How many lines of the data include the string "right"? State the number and nothing else.

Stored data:
----------

Lemma fds_remove l i f : l !! i = Some (Some f) → fds l ≡ₚ f :: fds (<[i := None]> l).
Proof.
  intros (l1 & l2 & -> & ->)%list_elem_of_split_length. unfold fds. rewrite insert_app_r_alt, Nat.sub_diag by lia. simpl.
  rewrite !omap_app. simpl. symmetry. apply Permutation_middle.
Qed.

Lemma inv_set_fd A N R s fd f : inv A N (f :: R) s → y_ofile s !! fd = Some None →
  inv A N R (s <| y_ofile ::= <[fd := Some f]> |>).
Proof.
  intros [I1 I2 I3 I4] Hfd. split; simpl; [by rewrite length_insert| |done|done].
  eapply ftable_perm; [|done]. rewrite fds_insert by done. symmetry. apply (Permutation_middle (fds (y_ofile s))).
Qed.

Lemma inv_clear_fd A N R s fd f : inv A N R s → y_ofile s !! fd = Some (Some f) →
  inv A N (f :: R) (s <| y_ofile ::= <[fd := None]> |>).
Proof.
  intros [I1 I2 I3 I4] Hfd. split; simpl; [by rewrite length_insert| |done|done].
  eapply ftable_perm; [|done]. rewrite (fds_remove _ _ _ Hfd). apply (Permutation_middle (fds _)).
Qed.

Lemma free_fd_spec l i fd : free_fd l i = Some fd → (i ≤ fd)%nat ∧ l !! (fd - i)%nat = Some None.
Proof.
  revert i. induction l as [|[f|] l IH]; intros i; simpl; [done| |].
  - intros [H1 H2]%IH. split; [lia|]. by replace (fd - i)%nat with (S (fd - S i)) by lia.
  - intros [= ->]. by rewrite Nat.sub_diag.
Qed.

Lemma fdalloc_spec f s :
  wlp (fdalloc f) (λ r s', match r with
    | None => s' = s
    | Some fd => y_ofile s !! fd = Some None ∧ s' = s <| y_ofile ::= <[fd := Some f]> |>
    end) any s.
Proof.
  unfold fdalloc, set_fd. wlp_steps. destruct (free_fd (y_ofile s) 0) as [fd|] eqn:Hf; wlp_steps; [|done].
  apply free_fd_spec in Hf as [_ Hf]. rewrite Nat.sub_0_r in Hf. done.
Qed.

Lemma argfd_inv A N R s n B : inv A N R s → (∀ u, B (s <| y_user := u |>)) →
  wlp (argfd n) (λ r s', inv A N R s' ∧ (∃ u, s' = s <| y_user := u |>) ∧ ∀ fd f, r = Some (fd, f) → y_ofile s' !! Z.to_nat fd = Some (Some f)) B s.
Proof.
  intros I HB. unfold argfd. wlp_step. apply wlp_usop; [|done]. intros r u. set (s1 := s <| y_user := u |>).
  assert (I' : inv A N R s1 ∧ ∃ u, s1 = s <| y_user := u |>) by (split; [by eapply fd_inv_frame|by exists u]).
  destruct r as [fd|]; [|wlp_steps; naive_solver]. destruct (_ || _); [wlp_steps; naive_solver|].
  wlp_steps. destruct (y_ofile s1 !! Z.to_nat fd) as [[f|]|] eqn:Hf; wlp_steps; naive_solver.
Qed.

(** ** Pipes *)

Lemma ftype_new A N R s f x : inv A N R s → f ∈ N → y_files s !! f = Some x → fl_type x = FD_NONE.
Proof. intros I HN Hx. apply (tb_type (fi_table _ _ _ _ _ _ _ _ I) f x Hx). by right. Qed.

Lemma kmop_kalloc_inv A N R s : inv A N R s →
  wlp (kmop kalloc) (λ r s', y_files s' = y_files s ∧ y_ofile s' = y_ofile s ∧ y_pipes s' = y_pipes s ∧
    ((r = 0 ∧ inv A N R s') ∨ (r ≠ 0 ∧ y_pipes s !! r = None ∧
      (∃ pg, km_mem (y_km s') !! r = Some pg ∧ length pg = Z.to_nat PGSIZE) ∧ ∀ p, pool kend all held en A (<[r := p]> (y_pipes s)) (y_km s')))) any s.
Proof.
  intros [I1 I2 I3 I4]. unfold kmop. apply wlp_wp, wp_lift. eapply wp_mono; [exact (pool_alloc kend all Hall held en A (y_pipes s) (y_km s) I4)|].
  intros r km' H. split_and!; [done..|]. destruct H as [[? ?]|?]; [left; split; [done|by split]|by right].
Qed.

Lemma pipe_init_refines pg : length pg = Z.to_nat PGSIZE →
  refines (pipe_init (take (Z.to_nat PIPESIZE) (drop pipe_data_off pg))) [].
Proof.
  intros H. split; simpl; [|lia|lia|done|done]. rewrite length_take, length_drop, H. unfold PIPESIZE, pipe_data_off, PGSIZE. lia.
Qed.

Lemma without_both (f0 f1 : nat) : f0 ≠ f1 → without f1 (without f0 [f1; f0]) = [].
Proof.
  intros Hne. rewrite (without_cons_ne f0 f1) by done. rewrite (without_cons_eq f0) by apply not_elem_of_nil.
  apply without_cons_eq, not_elem_of_nil.
Qed.

Lemma ftable_new_pipe U fl f0 f1 x0 x1 a : ftable [f1; f0] U fl → f0 ≠ f1 → fl !! f0 = Some x0 → fl !! f1 = Some x1 →
  ftable [] U (<[f1 := pipe_file false a x1]> (<[f0 := pipe_file true a x0]> fl)).
Proof.
  intros K Hne H0 H1. rewrite <- (without_both f0 f1 Hne). apply (ftable_typed _ _ _ _ x1).
  - apply (ftable_typed _ _ _ _ x0); try done. set_solver.
  - by rewrite list_lookup_insert_ne.
  - apply elem_of_without. set_solver.
  - done.
  - done.
  - done.
Qed.

(** Both files are new when there is no page. *)
Lemma pipealloc_nopage A R s f0 f1 : inv A [f1; f0] (f1 :: f0 :: R) s → f0 ≠ f1 →
  wlp (close_opt kend (Some f0);; close_opt kend (Some f1);; mret (None : option (nat * nat)))
    (λ r s', y_ofile s' = y_ofile s ∧ r = None ∧ inv A [] R s') any s.
Proof.
  intros [K1 K2 K3 K4] Hne. assert (J : inv A [f1; f0] (f0 :: f1 :: R) s).
  { split; [done| |done|done]. eapply ftable_perm; [|exact K2]. apply Permutation_app; [done|apply perm_swap]. }
  unfold close_opt. wlp_step. eapply wlp_mono; [by apply fileclose_inv|]. intros _ s4 [J4 E4]. wlp_step.
  eapply wlp_mono; [by apply fileclose_inv|]. intros _ s5 [J5 E5]. wlp_steps. rewrite without_both in J5 by done.
  split_and!; [congruence|done|done].
Qed.

Lemma pipealloc_inv A R s : inv A [] R s →
  wlp (pipealloc kend) (λ r s', y_ofile s' = y_ofile s ∧ match r with
    | None => inv A [] R s'
    | Some (f0, f1) => inv A [] (f0 :: f1 :: R) s'
    end) any s.
Proof.
  intros I. unfold pipealloc. wlp_step. eapply wlp_mono; [by apply filealloc_inv|]. intros f0 s1 H0. wlp_step.
  destruct f0 as [f0|]; [|subst s1; wlp_steps; simpl; by wlp_steps].
  destruct H0 as [J1 E1]. eapply wlp_mono; [by apply filealloc_inv|]. intros f1 s2 H1.
  assert (Hnd : ∀ f1 s2, f1 ∈ [f0] → inv A [f1; f0] (f1 :: f0 :: R) s2 → False).
  { intros g s' ->%list_elem_of_singleton J. pose proof (tb_new (fi_table _ _ _ _ _ _ _ _ J) f0 ltac:(by left)) as Hn.
    rewrite occ_app, !occ_cons, !decide_True in Hn by done. lia. }
  destruct f1 as [f1|]; cycle 1.
  { subst s2. simpl. wlp_step. eapply wlp_mono; [by apply fileclose_inv|]. intros _ s3 [J3 E3]. wlp_steps. split; [congruence|].
    by rewrite without_cons_eq in J3 by set_solver. }
  destruct H1 as [J2 E2]. assert (Hne : f0 ≠ f1) by (intros ->; eapply (Hnd f1 s2); [by left|done]).
  wlp_step. eapply wlp_mono; [by apply kmop_kalloc_inv|]. intros p s3 (F3 & E3 & P3 & [[-> J3]|(Hp & Hnone & (pg & Hpg & Hlen) & Hpool)]).
  - simpl. eapply wlp_mono; [by apply (pipealloc_nopage A R)|]. intros r s4 (E4 & -> & J4). split; [congruence|done].
  - rewrite (proj2 (Z.eqb_neq p 0)) by done. wlp_steps. rewrite Hpg. unfold wrp, set_end. wlp_steps. apply wlp_wrf. simpl. intros x0 Hx0.
    wlp_step. apply wlp_wrf. simpl. intros x1 Hx1. rewrite list_lookup_insert_ne in Hx1 by done. wlp_steps. split; [simpl; congruence|].
    rewrite F3 in Hx0, Hx1. pose proof (ftype_new A [f1; f0] (f1 :: f0 :: R) s2 f0 x0 J2 ltac:(set_solver) Hx0) as T0. pose proof (ftype_new A [f1; f0] (f1 :: f0 :: R) s2 f1 x1 J2 ltac:(set_solver) Hx1) as T1.
    destruct J2 as [K1 K2 K3 K4]. split; simpl; rewrite ?F3, ?P3.
    + congruence.
    + rewrite E3. apply (ftable_perm _ _ _ _ ltac:(apply Permutation_app; [reflexivity|apply perm_swap])). by apply ftable_new_pipe.
    + eapply ends_new; try done; [by rewrite T0|by rewrite T1|by apply pipe_init_refines].
    + apply Hpool.
Qed.

(** ** Reading and writing *)

Context (dev_read : Z → option (nat → Z → M (fs T) (Z * list Z))) (dev_write : Z → option (nat → list Z → M (fs T) Z)).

----------

→ YOUR RESPONSE
2